问题
When using CVXPY, I frequently get "SolverError". Their doc just says this is caused by numerical issues, but no further information is given about how to avoid them.
The following code snippet is an example, the problem is trivial, but the 'CVXOPT' solver just throws "SolverError". It is true that if we change the solver to another one, like 'ECOS', the problem will be solved as expected.

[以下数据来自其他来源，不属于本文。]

Lemma dict_of_items_same (items items' : list (string * ResolvedPkg)) :
  Forall2 same_item items items' ->
  Forall2 same_item (Dict.of_items items) (Dict.of_items items').
Proof.
  unfold Dict.of_items. intros H.
  assert (Forall2 same_item (@nil (string * ResolvedPkg)) []) as Hacc
    by constructor.
  revert Hacc. generalize (@nil (string * ResolvedPkg)) at 1 3 as acc.
  generalize (@nil (string * ResolvedPkg)) as acc'.
  induction H as [|[a p] [b q] items items' [Hab Hpq] H IH];
    intros acc' acc Hacc; simpl; [exact Hacc |].
  cbn [fst snd] in *. subst b. apply IH. now apply dict_set_same.
Qed.

Lemma dict_get_same (d d' : Dict.t ResolvedPkg) (k : string) :
  Forall2 same_item d d' ->
  match Dict.get d k, Dict.get d' k with
  | Ok p, Ok q => same_pkg p q
  | KeyError a, KeyError b => a = b
  | _, _ => False
  end.
Proof.
  intros Hd. induction Hd as [|[a p] [b q] d d' [Hab Hpq] Hd IH]; simpl.
  - reflexivity.
  - cbn [fst snd] in *. subst b. destruct (String.eqb k a); trivial.
Qed.

Lemma ref_lookup_same self (d d' : Dict.t ResolvedPkg) (b : string) :
  Forall2 same_item d d' ->
  (p <- Dict.get d b ;; Ok (_get_ref_name self b (ver p)))
  = (p <- Dict.get d' b ;; Ok (_get_ref_name self b (ver p))).
Proof.
  intros Hd. pose proof (dict_get_same d d' b Hd) as H.
  destruct (Dict.get d b) as [p|a], (Dict.get d' b) as [q|a'];
    cbn [bind]; try contradiction.
  - destruct H as (_ & -> & _). reflexivity.
  - now subst.
Qed.

Lemma mapM_ext {A B : Type} (f g : A -> result B) (l : list A) :
  (forall x, f x = g x) -> mapM f l = mapM g l.
Proof.
  intros H. induction l as [|x l IH]; [reflexivity |].
  simpl. now rewrite H, IH.
Qed.

Lemma mapM_all_ok {A B : Type} (f : A -> result B) (l : list A) :
  (forall x, In x l -> exists y, f x = Ok y) -> exists ys, mapM f l = Ok ys.
Proof.
  induction l as [|x l IH]; intros H; [now exists [] |].
  destruct (H x (or_introl eq_refl)) as [y Hy].
  destruct IH as [ys Hys]; [intros; apply H; now right |].
  exists (y :: ys). simpl. now rewrite Hy, Hys.
Qed.

Lemma Forall2_In_l {A B : Type} (R : A -> B -> Prop) (l : list A)
  (l' : list B) (x : A) :
  Forall2 R l l' -> In x l -> exists y, In y l' /\ R x y.
Proof.
  induction 1 as [|a b l l' Hab H IH]; [contradiction |].
  intros [->|Hin].
  - exists b. split; [now left | exact Hab].
  - destruct (IH Hin) as (y & Hy & Hxy). exists y. split; [now right | exact Hxy].
Qed.

Lemma Forall2_In_r {A B : Type} (R : A -> B -> Prop) (l : list A)
  (l' : list B) (y : B) :
  Forall2 R l l' -> In y l' -> exists x, In x l /\ R x y.
Proof.
  induction 1 as [|a b l l' Hab H IH]; [contradiction |].
  intros [->|Hin].
  - exists a. split; [now left | exact Hab].
  - destruct (IH Hin) as (x & Hx & Hxy). exists x. split; [now right | exact Hxy].
Qed.

(** A comprehension over two listings of one set fails on both or on none,
    and its values are the same. *)
Lemma mapM_same_elements {A B : Type} (f : A -> result B) (l l' : list A) :
  (forall x, In x l <-> In x l') ->
  match mapM f l, mapM f l' with
  | Ok ys, Ok ys' => forall y, In y ys <-> In y ys'
  | KeyError _, KeyError _ => True
  | _, _ => False
  end.
Proof.
  intros H.
  destruct (mapM f l) as [ys|k] eqn:E, (mapM f l') as [ys'|k'] eqn:E';
    trivial.
  - apply mapM_ok_inv in E, E'. intros y. split; intros Hy.
    + destruct (Forall2_In_r _ _ _ y E Hy) as (x & Hx & Hxy).
      apply H in Hx. destruct (Forall2_In_l _ _ _ x E' Hx) as (y' & Hy' & Hxy').
      congruence.
    + destruct (Forall2_In_r _ _ _ y E' Hy) as (x & Hx & Hxy).
      apply H in Hx. destruct (Forall2_In_l _ _ _ x E Hx) as (y' & Hy' & Hxy').
      congruence.
  - apply mapM_ok_inv in E. apply mapM_error in E' as (x & Hx & Hfx).
    apply H in Hx. destruct (Forall2_In_l _ _ _ x E Hx) as (y & _ & Hy).
    congruence.
  - apply mapM_ok_inv in E'. apply mapM_error in E as (x & Hx & Hfx).
    apply H in Hx. destruct (Forall2_In_l _ _ _ x E' Hx) as (y & _ & Hy).
    congruence.
Qed.

(** The sorted listing of a set does not depend on how the set is listed. *)
Lemma sorted_same_elements (a b : pyset) :
  NoDup a -> NoDup b -> (forall x, In x a <-> In x b) -> sorted a = sorted b.
Proof.
  intros Ha Hb H. apply (sorted_by_permutation (fun s : string => s)).
  - now rewrite map_id.
  - now apply NoDup_Permutation.
Qed.

Lemma inputs_str_same_elements (keys : pyset) (refs refs' : list string) :
  (forall r, In r refs <-> In r refs') ->
  inputs_str keys refs = inputs_str keys refs'.
Proof.
  intros H. unfold inputs_str, _gen_build_inputs.
  assert (forall r, In r (set_of_list (filter (fun b => set_mem b keys) refs))
                    <-> In r (set_of_list
                                (filter (fun b => set_mem b keys) refs')))
    as Hlocal.
  { intros r. rewrite !set_of_list_In, !filter_In, H. reflexivity. }
  assert (sorted (set_of_list (filter (fun b => set_mem b keys) refs))
          = sorted (set_of_list (filter (fun b => set_mem b keys) refs')))
    as E1
    by (apply sorted_same_elements; trivial; apply set_of_list_NoDup).
  assert (sorted (set_diff (set_of_list refs)
                    (set_of_list (filter (fun b => set_mem b keys) refs)))
          = sorted (set_diff (set_of_list refs')
                      (set_of_list (filter (fun b => set_mem b keys) refs'))))
    as E2.
  { apply sorted_same_elements;
      try (apply set_diff_NoDup, set_of_list_NoDup).
    intros r. rewrite !set_diff_In, !set_of_list_In, !filter_In, H.
    reflexivity. }
  cbv zeta. now rewrite E1, E2.
Qed.

Lemma Forall2_filter {A : Type} (R : A -> A -> Prop) (f g : A -> bool)
  (l l' : list A) :
  (forall x y, R x y -> f x = g y) ->
  Forall2 R l l' -> Forall2 R (filter f l) (filter g l').
Proof.
  intros Hfg H. induction H as [|x y l l' Hxy H IH]; [constructor |].
  cbn [filter]. rewrite (Hfg x y Hxy).
  destruct (g y); [now constructor | exact IH].
Qed.

Lemma mapM_Forall2_eq {A B : Type} (f g : A -> result B) (l l' : list A) :
  Forall2 (fun x y => f x = g y) l l' -> mapM f l = mapM g l'.
Proof.
  induction 1 as [|x y l l' Hxy H IH]; [reflexivity |].
  simpl. now rewrite Hxy, IH.
Qed.

Lemma mapM_Forall2_output {A B : Type} (f g : A -> result B)
  (l l' : list A) :
  Forall2 (fun x y => output (f x) = output (g y)) l l' ->
  output (mapM f l) = output (mapM g l').
Proof.
  induction 1 as [|x y l l' Hxy H IH]; [reflexivity |].
  simpl. destruct (f x) as [a|k], (g y) as [b|k']; simpl in Hxy;
    try discriminate; [| reflexivity].
  injection Hxy as ->. cbn [bind].
  destruct (mapM f l) as [ys|k], (mapM g l') as [ys'|k']; simpl in IH;
    try discriminate; [| reflexivity].
  injection IH as ->. reflexivity.
Qed.

(** The block of a package does not depend on the listing of its inputs,
    nor does the failure to make it. *)
Lemma gen_overlays_pkg_same self (d d' : Dict.t ResolvedPkg) (keys : pyset)
  (p q : ResolvedPkg) :
  Forall2 same_item d d' -> same_pkg p q ->
  output (_gen_overlays_pkg self d keys p)
  = output (_gen_overlays_pkg self d' keys q).
Proof.
  intros Hd (Hn & Hv & _ & Hb & Hpb). unfold _gen_overlays_pkg.
  rewrite !(mapM_ext
              (fun b => p <- Dict.get d' b ;; Ok (_get_ref_name self b (ver p)))
              (fun b => p <- Dict.get d b ;; Ok (_get_ref_name self b (ver p))))
    by (intros b; symmetry; now apply ref_lookup_same).
  pose proof (mapM_same_elements
                (fun b => p <- Dict.get d b ;;
                          Ok (_get_ref_name self b (ver p)))
                _ _ Hb) as H1.
  pose proof (mapM_same_elements
                (fun b => p <- Dict.get d b ;;
                          Ok (_get_ref_name self b (ver p)))
                _ _ Hpb) as H2.
  destruct (mapM _ (build_inputs p)) as [r1|k1],
           (mapM _ (build_inputs q)) as [r1'|k1'];
    try contradiction; cbn [bind]; [| reflexivity].
  destruct (mapM _ (prop_build_inputs p)) as [r2|k2],
           (mapM _ (prop_build_inputs q)) as [r2'|k2'];
    try contradiction; cbn [bind]; [| reflexivity].
  pose proof (inputs_str_same_elements keys r1 r1' H1) as E1.
  pose proof (inputs_str_same_elements keys r2 r2' H2) as E2.
  unfold inputs_str in E1, E2. cbv zeta in E1, E2.
  unfold _gen_prop_build_inputs. unfold _gen_build_inputs in *.
  rewrite E1, E2, Hn, Hv. reflexivity.
Qed.

Lemma values_same (d d' : Dict.t ResolvedPkg) :
  Forall2 same_item d d' -> Forall2 same_pkg (Dict.values d) (Dict.values d').
Proof.
  induction 1 as [|x y d d' [_ Hxy] H IH]; simpl; constructor; trivial.
Qed.

Lemma gen_overlays_same self (d d' : Dict.t ResolvedPkg) (keys : pyset) :
  Forall2 same_item d d' ->
  output (_gen_overlays self d keys) = output (_gen_overlays self d' keys).
Proof.
  intros Hd. unfold _gen_overlays.
  rewrite !(foldM_append (fun p => set_mem (name p) keys)).
  assert (output (mapM (_gen_overlays_pkg self d keys)
                       (filter (fun p => set_mem (name p) keys)
                               (Dict.values d)))
          = output (mapM (_gen_overlays_pkg self d' keys)
                         (filter (fun p => set_mem (name p) keys)
                                 (Dict.values d')))) as H.
  { apply mapM_Forall2_output.
    apply Forall2_impl with (R1 := same_pkg);
      [intros p q Hpq; now apply gen_overlays_pkg_same |].
    apply Forall2_filter; [| now apply values_same].
    intros p q (Hn & _). now rewrite Hn. }
  destruct (mapM _ _) as [bs|k], (mapM _ _) as [bs'|k']; simpl in H;
    try discriminate; [| reflexivity].
  injection H as ->. reflexivity.
Qed.

Lemma overlay_names_same self (l l' : list ResolvedPkg) :
  Forall2 same_pkg l l' ->
  map name (filter (fun p => _needs_overlay self (name p) (ver p)) l)
  = map name (filter (fun p => _needs_overlay self (name p) (ver p)) l').
Proof.
  induction 1 as [|p q l l' (Hn & Hv & _) H IH]; [reflexivity |].
  cbn [filter]. rewrite Hn, Hv.
  destruct (_needs_overlay self (name q) (ver q)); cbn [map];
    now rewrite ?Hn, IH.
Qed.

Lemma gen_python_env_same self (d d' : Dict.t ResolvedPkg) :
  Forall2 same_item d d' ->
  output (_gen_python_env self d) = output (_gen_python_env self d').
Proof.
  intros Hd. unfold _gen_python_env.
  rewrite (overlay_names_same self _ _ (values_same d d' Hd)).
  pose proof (gen_overlays_same self d d'
                (set_of_list
                   (map name
                      (filter (fun p => _needs_overlay self (name p) (ver p))
                              (Dict.values d')))) Hd) as H.
  destruct (_gen_overlays self d _) as [o|k],
           (_gen_overlays self d' _) as [o'|k']; simpl in H;
    try discriminate; [| reflexivity].
  injection H as ->. cbn [bind].
  rewrite (mapM_Forall2_eq
             (fun item : string * ResolvedPkg =>
                p <- Dict.get d (fst item) ;;
                Ok (_get_ref_name self (fst item) (ver p) ++ nl ++ spaces 14))
             (fun item : string * ResolvedPkg =>
                p <- Dict.get d' (fst item) ;;
                Ok (_get_ref_name self (fst item) (ver p) ++ nl ++ spaces 14))
             _ (filter (fun item => is_root (snd item)) (Dict.items d')));
    [reflexivity |].
  apply Forall2_impl with (R1 := same_item).
  - intros x y [Hxy _]. rewrite <- Hxy.
    pose proof (dict_get_same d d' (fst x) Hd) as H.
    destruct (Dict.get d (fst x)) as [p|a], (Dict.get d' (fst x)) as [q|a'];
      cbn [bind]; try contradiction.
    + destruct H as (_ & -> & _). reflexivity.
    + now subst.
  - apply Forall2_filter; [| exact Hd].
    intros x y (_ & _ & _ & Hr & _). exact Hr.
Qed.

(** C5. Two runs on the same configuration and the same resolved set
    return the same text, or both fail: the result does not depend on the
    order in which the inputs of a package are listed, the only freedom
    the iteration over a set leaves. *)
Theorem generate_deterministic self (pkgs pkgs' : list ResolvedPkg) :
  Forall2 same_pkg pkgs pkgs' ->
  output (generate self pkgs) = output (generate self pkgs').
Proof.
  intros H. unfold generate.
  apply gen_python_env_same, dict_of_items_same.
  apply sorted_by_Forall2.
  - intros x y (_ & Hn & _). exact Hn.
  - induction H as [|p q l l' Hpq H IH]; cbn [map]; constructor; trivial.
    split; [apply Hpq | exact Hpq].
Qed.

Lemma generate_deterministic_witness :
  Forall2 same_pkg pkgs_s pkgs_s'
  /\ output (generate without_checks pkgs_s)
     = output (generate without_checks pkgs_s')
  /\ exists out, output (generate without_checks pkgs_s) = Some out.
Proof.
  assert (Forall2 same_pkg pkgs_s pkgs_s') as H.
  { assert (forall p, same_pkg p p) as Hrefl
      by (intros p; unfold same_pkg; tauto).
    constructor; [| constructor; [apply Hrefl |]];
      [| constructor; [apply Hrefl | constructor]].
    unfold same_pkg. simpl. tauto. }
  split; [exact H | split].
  - exact (generate_deterministic without_checks _ _ H).
  - eexists. vm_compute. reflexivity.
Defined.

But the point is, 'CVXOPT' should in principle solve this trivial problem and it really baffles me why it doesn't work.
import numpy as np
import cvxpy as cv
np.random.seed(0)
temp = np.random.rand(5)
T = 2
x = cv.Variable(T)
u = cv.Variable(2, T)
pbs = []
for t in range(T):
cost = cv.sum_squares(x[t]-temp[t])
constr = [x[t] == u[0,t]+u[1,t],]
pbs.append(cv.Problem(cv.Minimize(cost), constr))
prob = sum(pbs)
prob.solve(solver='CVXOPT')
回答1:
Use prob.solve(solver='CVXOPT', kktsolver=cv.ROBUST_KKTSOLVER)
to make the optimisation process more robust.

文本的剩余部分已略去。